Strange symptom of terminal cervical cancer revealed by mum diagnosed six weeks after getting all clear: ‘Devastated’
One mother was diagnosed with terminal cancer just six weeks after she was completely clear – with a pain in her buttocks the only sign that something was wrong.
British woman Gemma Denham, 29, was originally diagnosed with cervical cancer in March this year.
Her treatment went well and on October 5 she received the results of an MRI and received the results.
But in the weeks that followed, she developed pain in her buttocks, cheek and leg that caused her to limp, and she went for another MRI of her cervix to find out what was going on.
On November 7, the mother received the heartbreaking news that the disease had spread across her pelvis and the bottom of her spine — and was now terminal.
Gemma Denham with her two children Faith and Ellison. Credit: Jam Press/Australscope
“My whole body felt like it was on fire when the consultant told me the cancer was back,” Gemma, a dental assistant, told Jam Press.
“They told me I had months to early years to live – devastated was an understatement.
“I wouldn’t be there for my babies anyway. We had so many plans for our future and I was so afraid that I would miss their lives – they are still babies.
“I had a panic attack during surgery and just couldn’t understand why this was the outcome.”
How it all started
Gemma, the mother of Faith, seven, and one-year-old Ellison, went for a routine Pap smear in August 2020, amid ongoing leg, pelvic and back pain.
She had been prescribed painkillers, but her symptoms were probably due to postpartum depression, not physical pain.
During the Pap smear, the nurse noticed a growth and she was referred to her GP, who said she had a “healthy cervix” but had cervical ectropion — which occurs when cells lining the inside of your cervix grow outside.
She was tested for HPV and the results were positive, but Gemma was then told to wait another three months for a repeat Pap smear because there weren’t enough cells on the Pap to detect abnormalities.
In November, they found high-quality cells and had a colposcopy.
The nurse confirmed the presence of abnormal cells and she was put under a general anesthetic for a surgeon to remove, but they couldn’t because she was bleeding.
Instead, they did an ultrasound — and the results confirmed a mass in her cervix.
Finally, in early March 2021, she was diagnosed with cervical cancer — something she’d previously asked doctors if she’d done, but had been “assured she was too young”.
Gemma said: “Part of me felt relieved, as crazy as that sounds – I knew I wasn’t going to go crazy.
Gemma during her treatment. Credit: Jam Press/Australscope
“I definitely knew my own body and knew something more serious was going on.
“My biggest concern was that I wouldn’t be there for my children – they are my absolute world and everything I do is for them.”
She immediately began treatments to fight the cancer, including chemotherapy, radiotherapy, brachytherapy, blood transfusions, and platelet transfusions.
Gemma said: “The treatment went really well.

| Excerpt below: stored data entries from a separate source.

(** ** The kernel over a range of units *)

Section range_results.
Context {T : Type} `{!ScalarKind T}.
Implicit Types (st : Store T).

(** X4.  What one call of [Run] touches.  On the views of a valid launch,
    a run over [[start, limit)] with [0 ≤ start] keeps the length of the
    output buffer, leaves in every chip [i] of the range the kernel's
    expression for [i], and leaves every element of every other chip as
    it was; a run over an empty range changes nothing at all, the trace
    included. *)
Theorem Run_writes_its_range_only pi in_x in_y adj_x adj_y out st start limit :
  launch_ok in_x in_y adj_x adj_y out (buf st) →
  (0 ≤ start)%Z →
  let st' := LaunchBatchMatMulCPU.Kernel_Run pi in_x in_y adj_x adj_y out start limit st in
  let R := shape_dim out 1 in
  let C := shape_dim out 2 in
  ((limit ≤ start)%Z → st' = st) ∧
  length (buf st') = length (buf st) ∧
  ∀ i p q, i < dim_size in_x 0 → p < R → q < C →
    ((start ≤ Z.of_nat i < limit)%Z →
     buf st' !! (i * R * C + p * C + q) =
     Some (coeff (kernel_expr in_x in_y adj_x adj_y i) p q)) ∧
    (¬ (start ≤ Z.of_nat i < limit)%Z →
     buf st' !! (i * R * C + p * C + q) = buf st !! (i * R * C + p * C + q)).
Proof.
  intros Hok Hstart st' R C. unfold st'. rewrite Kernel_Run_units.
  split; [|split].
  - intros Hle. by rewrite seqZ_nil by lia.
  - apply run_units_length.
  - intros i p q Hi Hp Hq.
    assert (buf (run_units (device_of pi) out (kernel_expr in_x in_y adj_x adj_y)
                   (seqZ start (limit - start)) st) !! (i * R * C + p * C + q) =
            if decide (Z.of_nat i ∈ seqZ start (limit - start))
            then Some (coeff (kernel_expr in_x in_y adj_x adj_y i) p q)
            else buf st !! (i * R * C + p * C + q)) as Hlook.
    { apply run_units_lookup; try done.
      - intros u Hu. apply elem_of_seqZ in Hu. split; [lia|].
        eapply kernel_expr_dims, Hok.
      - rewrite (launch_ok_out_length _ _ _ _ _ _ Hok). fold R C.
        pose proof (offset_in_chip _ _ p q Hp Hq).
        pose proof (chips_ordered R C (dim_size in_x 0) i Hi). lia. }
    rewrite Hlook. split; intros Hin.
    + rewrite decide_True; [done|]. apply elem_of_seqZ. lia.
    + rewrite decide_False; [done|]. rewrite elem_of_seqZ. lia.
Qed.

(** X5.  Runs over adjacent ranges compose: a run over [[start, mid)]
    followed by a run over [[mid, limit)] is the run over
    [[start, limit)], buffer and trace alike, whatever the tensors. *)
Theorem Run_ranges_compose pi Tx Ty adj_x adj_y Tz st (start mid limit : Z) :
  (start ≤ mid)%Z → (mid ≤ limit)%Z →
  LaunchBatchMatMulCPU.Kernel_Run pi Tx Ty adj_x adj_y Tz mid limit
    (LaunchBatchMatMulCPU.Kernel_Run pi Tx Ty adj_x adj_y Tz start mid st) =
  LaunchBatchMatMulCPU.Kernel_Run pi Tx Ty adj_x adj_y Tz start limit st.
Proof.
  intros H1 H2. rewrite !Kernel_Run_units, <-run_units_app. f_equal.
  replace (limit - start)%Z with ((mid - start) + (limit - mid))%Z by lia.
  rewrite seqZ_app by lia. do 2 f_equal. lia.
Qed.
End range_results.

Lemma Run_writes_its_range_only_witness :
  buf (LaunchBatchMatMulCPU.Kernel_Run false Examples.x_2x2x3 Examples.y_2x2x3
         true false [2; 3; 3] 1 2 (MkStore (Examples.garbage 18) [])) !! 4
  = Some (Cplx 99 (-99)) ∧
  buf (LaunchBatchMatMulCPU.Kernel_Run false Examples.x_2x2x3 Examples.y_2x2x3
         true false [2; 3; 3] 1 2 (MkStore (Examples.garbage 18) [])) !! 13
  = Some (Cplx 5 48).
Proof.
  assert (0 ≤ 1)%Z as H0 by lia.
  destruct (Run_writes_its_range_only false Examples.x_2x2x3 Examples.y_2x2x3
              true false [2; 3; 3] (MkStore (Examples.garbage 18) []) 1 2
              launch_ok_2x2x3 H0) as (_ & _ & Hel).
  split.
  - destruct (Hel 0 1 1) as [_ Hout]; [by_evaluation..|].
    apply Hout. lia.
  - destruct (Hel 1 1 1) as [Hin _]; [by_evaluation..|].
    apply Hin. lia.
Defined.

Luckily my body was strong enough to handle the chemo.”
Given it all clear
Finally, on Oct. 5, she was reassured after an MRI found no trace of the cancer — and she and partner Elliot, 31, were thrilled.
Gemma said: “I was over the moon. I couldn’t quite believe it, but felt a sudden dose of courage – I would finally be okay for my kids.
“The PET scan was broken on the day of my MRI scan, but they assured me that I will definitely be able to fix it once the machine is repaired.
“From my MRI, they confirmed I had NED (no evidence of illness) and booked me for the PET scan a few weeks later.
“The results came back from the PET scan and they confirmed that the cervical cancer was gone, but I had a slight glow on my right pelvic lymph node.
“My consultant had reassured me that she was pretty sure it was the radiotherapy that was still working in my body, so the PET scan will be repeated in six weeks.”
But while waiting, she developed pains in her buttocks, cheek and leg and again limped.
Gemma emotional during her treatment. Credit: Jam Press/Australscope
Knowing something wasn’t right, Gemma called the hospital and got an MRI of her cervix.
Tragically, the results showed that the cancer had spread across her pelvis and lower back — with doctors unsure if anything had been missed in the earlier scan, or if it had grown rapidly in the weeks that followed.
She had the scheduled PET scan a few days later, which thankfully showed it hadn’t spread to any organs, but she still received a terminal diagnosis.
Gemma said: “When they told me the news they said there is nothing to offer me in the future – not even chemo because it wouldn’t work.
“But since they learned the bad news, they think there may be a clinical trial available to me, which is immunotherapy. I will undergo testing to see if I am a good candidate to participate.”
While Gemma told Faith after she originally finished treatment, she hasn’t told her the news of her terminal diagnosis yet.
Now the mother focuses on making memories with her children.
She said: “[My biggest worry] is not being the best mother I can be to my beautiful babies, and not being able to accompany them on the most important journeys in life.
“My children grow up without the one person who loves them most, more than anything in the world – their mother.”